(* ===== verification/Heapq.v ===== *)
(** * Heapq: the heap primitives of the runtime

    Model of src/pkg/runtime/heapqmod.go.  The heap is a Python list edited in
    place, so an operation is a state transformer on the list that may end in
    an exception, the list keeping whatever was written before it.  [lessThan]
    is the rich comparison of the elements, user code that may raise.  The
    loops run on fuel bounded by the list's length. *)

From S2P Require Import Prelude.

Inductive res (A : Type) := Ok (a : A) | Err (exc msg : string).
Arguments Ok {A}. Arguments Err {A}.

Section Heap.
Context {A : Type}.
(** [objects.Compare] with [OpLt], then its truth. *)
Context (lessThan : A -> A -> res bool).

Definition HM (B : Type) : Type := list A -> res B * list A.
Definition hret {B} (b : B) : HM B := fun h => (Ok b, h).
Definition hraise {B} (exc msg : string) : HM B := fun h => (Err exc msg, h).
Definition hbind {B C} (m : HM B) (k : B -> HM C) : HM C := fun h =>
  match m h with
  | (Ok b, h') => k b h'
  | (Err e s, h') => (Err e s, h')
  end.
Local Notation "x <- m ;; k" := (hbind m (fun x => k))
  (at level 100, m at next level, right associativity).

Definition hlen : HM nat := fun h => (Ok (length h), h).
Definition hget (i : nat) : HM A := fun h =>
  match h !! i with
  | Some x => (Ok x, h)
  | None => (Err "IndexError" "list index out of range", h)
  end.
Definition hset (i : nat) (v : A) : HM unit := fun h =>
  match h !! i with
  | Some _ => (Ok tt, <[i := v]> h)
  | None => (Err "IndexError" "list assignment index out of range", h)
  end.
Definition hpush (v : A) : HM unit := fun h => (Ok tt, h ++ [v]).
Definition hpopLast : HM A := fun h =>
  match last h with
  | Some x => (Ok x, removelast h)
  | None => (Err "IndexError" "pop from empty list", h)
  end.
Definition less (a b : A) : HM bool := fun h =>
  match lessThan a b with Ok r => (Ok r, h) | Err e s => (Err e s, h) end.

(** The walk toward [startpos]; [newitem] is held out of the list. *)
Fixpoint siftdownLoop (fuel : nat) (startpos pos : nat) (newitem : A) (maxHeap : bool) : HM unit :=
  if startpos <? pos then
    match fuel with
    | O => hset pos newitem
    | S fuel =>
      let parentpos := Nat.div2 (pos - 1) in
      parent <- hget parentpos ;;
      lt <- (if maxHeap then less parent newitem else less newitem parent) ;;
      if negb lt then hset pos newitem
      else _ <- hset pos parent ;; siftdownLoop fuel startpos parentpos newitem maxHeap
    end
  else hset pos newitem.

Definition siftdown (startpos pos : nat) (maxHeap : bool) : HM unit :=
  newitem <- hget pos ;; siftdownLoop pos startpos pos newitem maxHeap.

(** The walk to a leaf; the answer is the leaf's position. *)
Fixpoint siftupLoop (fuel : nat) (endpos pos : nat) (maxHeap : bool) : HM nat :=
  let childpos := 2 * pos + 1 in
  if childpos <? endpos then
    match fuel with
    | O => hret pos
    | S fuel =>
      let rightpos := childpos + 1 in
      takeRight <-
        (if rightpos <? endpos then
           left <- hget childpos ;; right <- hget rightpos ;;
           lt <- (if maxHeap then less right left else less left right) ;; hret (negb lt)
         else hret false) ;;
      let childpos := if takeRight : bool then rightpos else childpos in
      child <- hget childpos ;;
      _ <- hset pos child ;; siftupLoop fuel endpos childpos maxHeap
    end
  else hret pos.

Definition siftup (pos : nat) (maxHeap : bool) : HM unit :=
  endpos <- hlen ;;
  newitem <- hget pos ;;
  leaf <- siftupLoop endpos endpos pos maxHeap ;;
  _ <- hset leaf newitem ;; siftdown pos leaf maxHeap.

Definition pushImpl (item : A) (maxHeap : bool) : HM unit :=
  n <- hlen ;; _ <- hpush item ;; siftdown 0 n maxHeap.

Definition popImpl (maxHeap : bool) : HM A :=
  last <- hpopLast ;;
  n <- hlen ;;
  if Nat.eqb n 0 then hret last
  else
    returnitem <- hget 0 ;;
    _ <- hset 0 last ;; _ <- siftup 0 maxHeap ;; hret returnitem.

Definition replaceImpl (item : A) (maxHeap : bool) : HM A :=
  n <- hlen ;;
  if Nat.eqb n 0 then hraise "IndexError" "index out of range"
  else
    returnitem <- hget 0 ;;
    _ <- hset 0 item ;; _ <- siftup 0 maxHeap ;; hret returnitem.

_ _ _ _ _ _ _

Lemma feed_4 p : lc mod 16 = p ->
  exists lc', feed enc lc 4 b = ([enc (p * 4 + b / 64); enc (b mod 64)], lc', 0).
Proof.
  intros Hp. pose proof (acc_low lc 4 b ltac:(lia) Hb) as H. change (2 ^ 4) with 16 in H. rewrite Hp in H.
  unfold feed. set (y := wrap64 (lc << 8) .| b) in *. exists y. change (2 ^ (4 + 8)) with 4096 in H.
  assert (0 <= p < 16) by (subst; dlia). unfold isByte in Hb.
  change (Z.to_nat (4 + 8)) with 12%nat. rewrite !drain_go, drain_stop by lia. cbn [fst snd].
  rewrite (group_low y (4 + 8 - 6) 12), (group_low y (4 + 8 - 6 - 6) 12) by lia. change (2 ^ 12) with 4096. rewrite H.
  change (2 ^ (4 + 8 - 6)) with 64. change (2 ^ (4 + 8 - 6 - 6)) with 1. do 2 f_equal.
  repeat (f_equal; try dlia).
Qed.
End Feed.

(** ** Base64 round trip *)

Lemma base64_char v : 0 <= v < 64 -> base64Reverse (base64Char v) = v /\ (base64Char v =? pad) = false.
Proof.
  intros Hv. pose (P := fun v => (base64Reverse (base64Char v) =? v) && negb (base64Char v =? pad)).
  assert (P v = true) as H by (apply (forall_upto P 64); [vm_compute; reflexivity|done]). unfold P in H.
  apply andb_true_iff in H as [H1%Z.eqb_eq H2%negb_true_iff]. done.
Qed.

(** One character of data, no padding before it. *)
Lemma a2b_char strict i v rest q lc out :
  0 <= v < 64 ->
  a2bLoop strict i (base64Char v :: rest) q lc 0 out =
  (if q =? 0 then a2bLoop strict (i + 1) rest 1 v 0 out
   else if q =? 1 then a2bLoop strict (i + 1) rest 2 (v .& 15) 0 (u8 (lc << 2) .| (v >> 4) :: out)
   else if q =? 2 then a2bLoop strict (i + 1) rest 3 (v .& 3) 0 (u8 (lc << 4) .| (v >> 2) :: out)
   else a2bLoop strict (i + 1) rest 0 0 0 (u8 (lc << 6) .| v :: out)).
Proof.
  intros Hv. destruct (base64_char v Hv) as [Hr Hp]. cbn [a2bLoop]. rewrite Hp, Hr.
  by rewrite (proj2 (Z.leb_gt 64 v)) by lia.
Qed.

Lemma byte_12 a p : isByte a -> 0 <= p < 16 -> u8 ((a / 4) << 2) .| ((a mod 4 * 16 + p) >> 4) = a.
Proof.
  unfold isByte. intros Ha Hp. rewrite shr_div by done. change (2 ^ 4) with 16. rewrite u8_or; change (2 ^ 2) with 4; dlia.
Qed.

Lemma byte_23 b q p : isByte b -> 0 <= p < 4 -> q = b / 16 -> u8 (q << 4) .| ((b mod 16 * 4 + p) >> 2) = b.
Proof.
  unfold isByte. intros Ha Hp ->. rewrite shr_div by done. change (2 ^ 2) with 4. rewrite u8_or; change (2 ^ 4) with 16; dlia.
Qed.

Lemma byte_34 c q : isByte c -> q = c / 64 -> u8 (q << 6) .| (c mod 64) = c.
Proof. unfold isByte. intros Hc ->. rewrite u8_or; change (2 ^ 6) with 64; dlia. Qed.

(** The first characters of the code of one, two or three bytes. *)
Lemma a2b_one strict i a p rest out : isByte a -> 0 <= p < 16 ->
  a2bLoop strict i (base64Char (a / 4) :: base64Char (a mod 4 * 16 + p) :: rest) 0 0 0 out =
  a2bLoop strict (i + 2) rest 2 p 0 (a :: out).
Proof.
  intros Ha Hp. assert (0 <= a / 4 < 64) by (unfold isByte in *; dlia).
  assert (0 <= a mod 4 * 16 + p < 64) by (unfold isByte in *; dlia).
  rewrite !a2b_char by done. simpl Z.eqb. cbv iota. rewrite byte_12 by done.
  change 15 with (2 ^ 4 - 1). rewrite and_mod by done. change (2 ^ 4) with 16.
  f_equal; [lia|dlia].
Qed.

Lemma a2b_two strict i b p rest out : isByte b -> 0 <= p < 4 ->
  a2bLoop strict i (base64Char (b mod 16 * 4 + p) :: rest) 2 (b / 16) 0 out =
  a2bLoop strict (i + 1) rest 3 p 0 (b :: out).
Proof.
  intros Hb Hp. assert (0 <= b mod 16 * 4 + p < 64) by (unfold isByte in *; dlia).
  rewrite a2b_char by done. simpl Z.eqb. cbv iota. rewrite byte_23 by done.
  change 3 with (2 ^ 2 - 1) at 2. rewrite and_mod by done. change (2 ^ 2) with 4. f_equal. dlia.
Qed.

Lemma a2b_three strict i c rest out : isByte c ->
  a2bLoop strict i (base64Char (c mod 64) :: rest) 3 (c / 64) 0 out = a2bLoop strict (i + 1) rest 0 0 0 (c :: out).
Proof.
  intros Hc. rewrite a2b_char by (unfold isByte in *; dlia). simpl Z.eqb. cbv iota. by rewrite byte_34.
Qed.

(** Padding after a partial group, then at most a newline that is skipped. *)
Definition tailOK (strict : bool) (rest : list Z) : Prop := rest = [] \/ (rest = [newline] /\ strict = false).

_ _ _ _ _ _ _

### Problem to solve
For the word "Context", count the lines of the data that contain it and report only the total.

### Output below
2